• [Task to complete]: Please repeat exactly the lines below from the one containing "let l := format_all" down to the one containing "s1 s2 H1 H2.", both included, and nothing else.

• [Data records]:
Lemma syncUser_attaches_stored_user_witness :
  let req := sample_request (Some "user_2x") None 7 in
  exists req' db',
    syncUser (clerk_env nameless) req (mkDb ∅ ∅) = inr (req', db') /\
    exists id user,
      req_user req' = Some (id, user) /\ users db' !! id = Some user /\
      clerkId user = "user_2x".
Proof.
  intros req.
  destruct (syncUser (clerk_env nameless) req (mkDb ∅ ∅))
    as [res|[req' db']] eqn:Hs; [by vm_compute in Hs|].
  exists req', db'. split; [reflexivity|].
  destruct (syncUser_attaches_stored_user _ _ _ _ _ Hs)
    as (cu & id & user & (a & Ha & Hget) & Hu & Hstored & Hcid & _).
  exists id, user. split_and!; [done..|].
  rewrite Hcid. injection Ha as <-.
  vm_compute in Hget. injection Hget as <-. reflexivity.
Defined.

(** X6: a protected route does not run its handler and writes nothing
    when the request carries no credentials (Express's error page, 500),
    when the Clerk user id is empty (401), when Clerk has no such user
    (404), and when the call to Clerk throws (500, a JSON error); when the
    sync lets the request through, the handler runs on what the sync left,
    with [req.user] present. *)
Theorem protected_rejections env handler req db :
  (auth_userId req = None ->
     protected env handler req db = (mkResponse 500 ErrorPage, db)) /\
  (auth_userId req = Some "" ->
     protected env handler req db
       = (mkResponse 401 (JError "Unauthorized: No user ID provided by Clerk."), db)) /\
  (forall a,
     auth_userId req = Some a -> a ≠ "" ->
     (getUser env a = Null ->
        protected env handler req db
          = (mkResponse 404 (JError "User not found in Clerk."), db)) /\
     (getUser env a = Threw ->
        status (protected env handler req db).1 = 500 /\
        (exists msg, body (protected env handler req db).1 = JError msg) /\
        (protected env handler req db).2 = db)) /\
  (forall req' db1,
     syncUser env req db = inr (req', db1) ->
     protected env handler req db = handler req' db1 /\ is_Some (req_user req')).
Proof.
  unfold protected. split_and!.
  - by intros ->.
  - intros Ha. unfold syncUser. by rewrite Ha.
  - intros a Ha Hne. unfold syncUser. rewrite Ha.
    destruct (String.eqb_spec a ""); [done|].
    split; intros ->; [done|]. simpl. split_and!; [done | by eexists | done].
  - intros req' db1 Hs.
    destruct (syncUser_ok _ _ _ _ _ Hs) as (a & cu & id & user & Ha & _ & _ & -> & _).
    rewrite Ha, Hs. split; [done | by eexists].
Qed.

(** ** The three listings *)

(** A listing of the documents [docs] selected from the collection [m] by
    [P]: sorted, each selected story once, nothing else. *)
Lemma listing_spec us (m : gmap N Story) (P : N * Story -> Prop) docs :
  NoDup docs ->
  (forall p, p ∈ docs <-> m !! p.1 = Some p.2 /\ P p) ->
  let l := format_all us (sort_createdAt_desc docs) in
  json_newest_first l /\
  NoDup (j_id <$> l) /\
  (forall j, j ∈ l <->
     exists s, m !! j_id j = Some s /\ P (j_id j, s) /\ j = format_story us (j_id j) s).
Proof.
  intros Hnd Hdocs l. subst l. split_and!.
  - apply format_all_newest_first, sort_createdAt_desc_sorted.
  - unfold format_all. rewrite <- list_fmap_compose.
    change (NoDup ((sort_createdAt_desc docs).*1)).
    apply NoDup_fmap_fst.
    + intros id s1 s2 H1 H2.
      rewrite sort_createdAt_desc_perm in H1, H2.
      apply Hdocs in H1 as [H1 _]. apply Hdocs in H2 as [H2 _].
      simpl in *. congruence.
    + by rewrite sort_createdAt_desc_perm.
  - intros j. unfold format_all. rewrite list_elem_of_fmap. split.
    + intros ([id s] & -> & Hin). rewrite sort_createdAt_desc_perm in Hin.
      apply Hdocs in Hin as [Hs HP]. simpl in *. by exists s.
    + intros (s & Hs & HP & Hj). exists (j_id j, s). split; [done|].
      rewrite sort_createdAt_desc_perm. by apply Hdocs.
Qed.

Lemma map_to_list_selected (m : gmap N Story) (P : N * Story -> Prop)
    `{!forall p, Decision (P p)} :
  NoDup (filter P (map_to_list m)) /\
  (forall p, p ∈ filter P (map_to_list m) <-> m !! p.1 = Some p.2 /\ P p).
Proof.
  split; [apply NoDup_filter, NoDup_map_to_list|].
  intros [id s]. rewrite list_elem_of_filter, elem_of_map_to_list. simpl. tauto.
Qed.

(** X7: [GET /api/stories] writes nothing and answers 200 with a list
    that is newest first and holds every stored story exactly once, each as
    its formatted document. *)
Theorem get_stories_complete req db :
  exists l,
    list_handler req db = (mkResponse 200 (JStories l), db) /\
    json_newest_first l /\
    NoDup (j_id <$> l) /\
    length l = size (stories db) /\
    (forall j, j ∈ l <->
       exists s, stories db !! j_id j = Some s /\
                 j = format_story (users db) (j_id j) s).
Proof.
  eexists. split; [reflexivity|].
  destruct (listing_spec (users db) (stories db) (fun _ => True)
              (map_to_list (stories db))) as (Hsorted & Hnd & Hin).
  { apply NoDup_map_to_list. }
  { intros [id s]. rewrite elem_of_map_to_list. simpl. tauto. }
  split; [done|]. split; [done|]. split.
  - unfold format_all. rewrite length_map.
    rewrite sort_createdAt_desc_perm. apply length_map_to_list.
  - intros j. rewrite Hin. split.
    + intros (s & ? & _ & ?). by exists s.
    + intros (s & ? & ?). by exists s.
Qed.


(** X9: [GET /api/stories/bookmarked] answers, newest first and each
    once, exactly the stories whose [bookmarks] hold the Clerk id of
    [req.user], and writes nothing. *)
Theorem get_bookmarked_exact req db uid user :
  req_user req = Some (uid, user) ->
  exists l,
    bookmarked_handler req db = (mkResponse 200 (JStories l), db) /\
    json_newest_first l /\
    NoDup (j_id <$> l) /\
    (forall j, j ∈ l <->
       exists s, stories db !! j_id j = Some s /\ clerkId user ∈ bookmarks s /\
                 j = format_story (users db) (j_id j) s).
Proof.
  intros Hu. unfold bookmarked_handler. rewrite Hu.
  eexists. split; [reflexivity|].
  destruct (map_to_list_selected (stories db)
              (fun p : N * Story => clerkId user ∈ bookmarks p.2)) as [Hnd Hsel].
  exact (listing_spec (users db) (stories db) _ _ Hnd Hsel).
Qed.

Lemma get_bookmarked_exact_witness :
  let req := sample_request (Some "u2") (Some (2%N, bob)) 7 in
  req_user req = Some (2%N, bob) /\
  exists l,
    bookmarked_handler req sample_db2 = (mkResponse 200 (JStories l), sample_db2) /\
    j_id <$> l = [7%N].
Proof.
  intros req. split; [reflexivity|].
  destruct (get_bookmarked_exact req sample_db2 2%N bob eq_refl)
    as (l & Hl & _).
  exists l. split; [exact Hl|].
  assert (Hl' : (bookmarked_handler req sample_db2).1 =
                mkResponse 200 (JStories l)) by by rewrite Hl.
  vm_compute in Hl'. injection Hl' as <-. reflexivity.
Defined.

* * *

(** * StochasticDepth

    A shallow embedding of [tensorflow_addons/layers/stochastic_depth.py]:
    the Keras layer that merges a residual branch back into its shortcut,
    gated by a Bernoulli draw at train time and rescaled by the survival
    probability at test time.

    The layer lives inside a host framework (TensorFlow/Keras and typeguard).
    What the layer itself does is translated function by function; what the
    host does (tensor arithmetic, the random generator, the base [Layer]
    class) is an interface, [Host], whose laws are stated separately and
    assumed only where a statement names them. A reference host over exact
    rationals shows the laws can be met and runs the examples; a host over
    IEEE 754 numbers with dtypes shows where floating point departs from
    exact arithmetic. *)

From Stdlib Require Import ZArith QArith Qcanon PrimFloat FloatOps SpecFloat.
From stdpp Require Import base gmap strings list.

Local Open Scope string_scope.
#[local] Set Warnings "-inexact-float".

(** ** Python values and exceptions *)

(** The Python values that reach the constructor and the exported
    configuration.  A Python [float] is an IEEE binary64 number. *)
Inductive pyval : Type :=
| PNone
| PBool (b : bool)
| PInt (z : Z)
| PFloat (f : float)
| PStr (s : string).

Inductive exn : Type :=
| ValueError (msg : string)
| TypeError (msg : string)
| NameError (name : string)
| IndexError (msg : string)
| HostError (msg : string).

• [Expected answer]:
  let l := format_all us (sort_createdAt_desc docs) in
  json_newest_first l /\
  NoDup (j_id <$> l) /\
  (forall j, j ∈ l <->
     exists s, m !! j_id j = Some s /\ P (j_id j, s) /\ j = format_story us (j_id j) s).
Proof.
  intros Hnd Hdocs l. subst l. split_and!.
  - apply format_all_newest_first, sort_createdAt_desc_sorted.
  - unfold format_all. rewrite <- list_fmap_compose.
    change (NoDup ((sort_createdAt_desc docs).*1)).
    apply NoDup_fmap_fst.
    + intros id s1 s2 H1 H2.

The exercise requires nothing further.